La figure de Jean-Baptiste occupe une place très importante dans l'évangile de Jean, mais peu à peu elle diminue, il nous suffit de nous réjouir un temps à sa lumière. A côté de cela saint Jean parle des œuvres du Christ que le Père lui a données : spontanément nous pensons miracles, mais non.. alors, de quoi s'agit-il ? Jean-Marie Martin spécialiste de saint Jean (cf Qui est Jean-Marie Martin ?) nous guide dans cette méditation.[1]   La figure de Jean-Baptiste fait l'objet d'un autre message : La figure de Jean-Baptiste dans l'évangile de Jean.

 

Jn 5, 33-36

 

Jésus en dialogue, James Tissot, XIXe

« 33Vous avez envoyé une délégation auprès de Jean-Baptiste, et il a rendu témoignage à la vérité. 34Moi, je n'ai pas à recevoir le témoignage d'un homme, mais je parle ainsi pour que vous soyez sauvés. 35Jean était la lampe qui brûle et qui éclaire, et vous avez accepté de vous réjouir un moment à sa lumière. 36Mais j'ai pour moi un témoignage plus grand que celui de Jean : ce sont les œuvres que le Père m'a données à accomplir ; ces œuvres, je les fais, et elles témoignent que le Père m'a envoyé. » (Bible de la liturgie)

 

Le contexte du chapitre 5.

Avant d'entrer dans l'espace du texte qui va nous occuper, je le situe dans l'ensemble du chapitre 5 qui est d'une très belle construction.

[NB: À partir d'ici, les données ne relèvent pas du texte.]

Lemma roundMToUI64_spec sign x y z rm exact env fl :
  word x -> word y -> word z ->
  let v := words [x; y; z] in
  softfloat_roundMToUI64 sign [x; y; z] rm exact env fl
  = ui64_result sign x exact fl (rint rm sign v (2 ^ 32)) /\ inexact v (2 ^ 32) = nz x.
Proof.
  intros Hx Hy Hz v; unfold word in *; unfold softfloat_roundMToUI64, load; cbn [nth].
  rewrite u64_shl32, Z.mod_small, lor_add_disjoint by lia.
  set (sig := z * 2 ^ 32 + y).
  assert (Ev : v = sig * 2 ^ 32 + x) by (subst v sig; cbn [words]; ring).
  assert (Rs : 0 <= sig < 2 ^ 64) by (subst sig; lia).
  destruct (rint_up rm sign sig x Hx) as [En Ei]; rewrite Ev, En, Ei; split; [|reflexivity].
  clearbody sig; clear Ev En Ei v; unfold rounds_up; rewrite nz_lor, odd_mod2.
  destruct (Z.eqb_spec rm softfloat_round_near_even) as [-> | N0].
  - cbn [Z.eqb softfloat_round_near_even softfloat_round_near_maxMag orb].
    destruct (Z.leb_spec 0x80000000 x).
    + rewrite increment_spec by assumption; f_equal.
      destruct (Z.eqb_spec x 0x80000000), (Z.ltb_spec (2 ^ 32) (2 * x)), (Z.eqb_spec (2 * x) (2 ^ 32));
        try lia; cbn [andb orb Z.b2z softfloat_round_near_even Z.eqb]; try lia.
      destruct (Z.eqb_spec (sig mod 2) 1); cbn [Z.b2z]; Z.div_mod_to_equations; lia.
    + rewrite finish_spec by assumption; f_equal.
      rewrite (proj2 (Z.ltb_ge (2 ^ 32) _)), (proj2 (Z.eqb_neq (2 * x) _)) by lia; bsimpl; lia.
  - rewrite orb_false_r; destruct (rm =? softfloat_round_near_maxMag).
    + assert (E : (0x80000000 <=? x) = (2 ^ 32 <=? 2 * x))
        by (apply eq_true_iff_eq; rewrite !Z.leb_le; lia).
      rewrite E; destruct (2 ^ 32 <=? 2 * x).
      * rewrite increment_spec, (proj2 (Z.eqb_neq rm _)), andb_false_r by assumption; reflexivity.
      * rewrite finish_spec by assumption; f_equal; bsimpl; lia.
    + unfold nz; destruct sign, (Z.eqb_spec rm softfloat_round_min) as [-> | N2];
        cbn [andb negb orb]; rewrite ?if_same; cbn [Z.b2z]; rewrite ?Z.add_0_r.
      * unfold ui64_result, nz; destruct (Z.eqb_spec sig 0) as [-> | S0], (Z.eqb_spec x 0);
          cbn [negb orb Z.b2z]; rewrite ?andb_false_r;
          rewrite ?(proj2 (Z.eqb_neq (_ + _) 0)) by lia; cbn; rewrite ?orb_true_r, ?Z.lor_0_r;
          reflexivity.
      * destruct (Z.eqb_spec sig 0) as [-> | S0], (Z.eqb_spec x 0) as [-> | X0]; cbn [negb orb];
          rewrite ?finish_spec by lia; try reflexivity.
        unfold ui64_result; cbn; rewrite andb_false_r, Z.lor_0_r; reflexivity.
      * apply finish_spec; assumption.
      * destruct ((rm =? softfloat_round_max) && negb (x =? 0)) eqn:E.
        -- rewrite increment_spec, (proj2 (Z.eqb_neq rm softfloat_round_near_even)), andb_false_r
             by assumption.
           breflect; rewrite (proj2 (Z.eqb_eq rm _)), (proj2 (Z.eqb_neq x 0)) by assumption.
           reflexivity.
        -- rewrite finish_spec by assumption; f_equal.
           destruct (rm =? softfloat_round_max); cbn [andb] in E; rewrite ?E; cbn [Z.b2z]; lia.
Qed.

Versets 1- 9a : le chapitre commence par un bref récit de miracle, la guérison du paralysé à la piscine de Bethesda[2].

Versets 9b-18 : après ce récit s'ouvre un débat avec les Judéens. Nous sommes à Jérusalem, et le débat est occasionné par la remarque du verset 9b : « Or c'était shabbat ce jour-là ». On critique Jésus de ce qu'il guérisse un jour de shabbat. La réponse de Jésus se trouve au verset 17 : « 17Mon père œuvre jusqu'à maintenant, et moi aussi j'œuvre. 18Donc pour cela les Judéens voulaient d'autant plus le tuer que non seulement il détruisait le shabbat mais il disait Dieu son propre père s'égalant lui-même à Dieu. » Donc nous avons un double grief :

  • les versets 19-30 traitent du premier grief : Jésus œuvre un jour de shabbat ;
  • les versets 31 et suivants traitent de l'accusation de ce que Jésus s'égale à Dieu.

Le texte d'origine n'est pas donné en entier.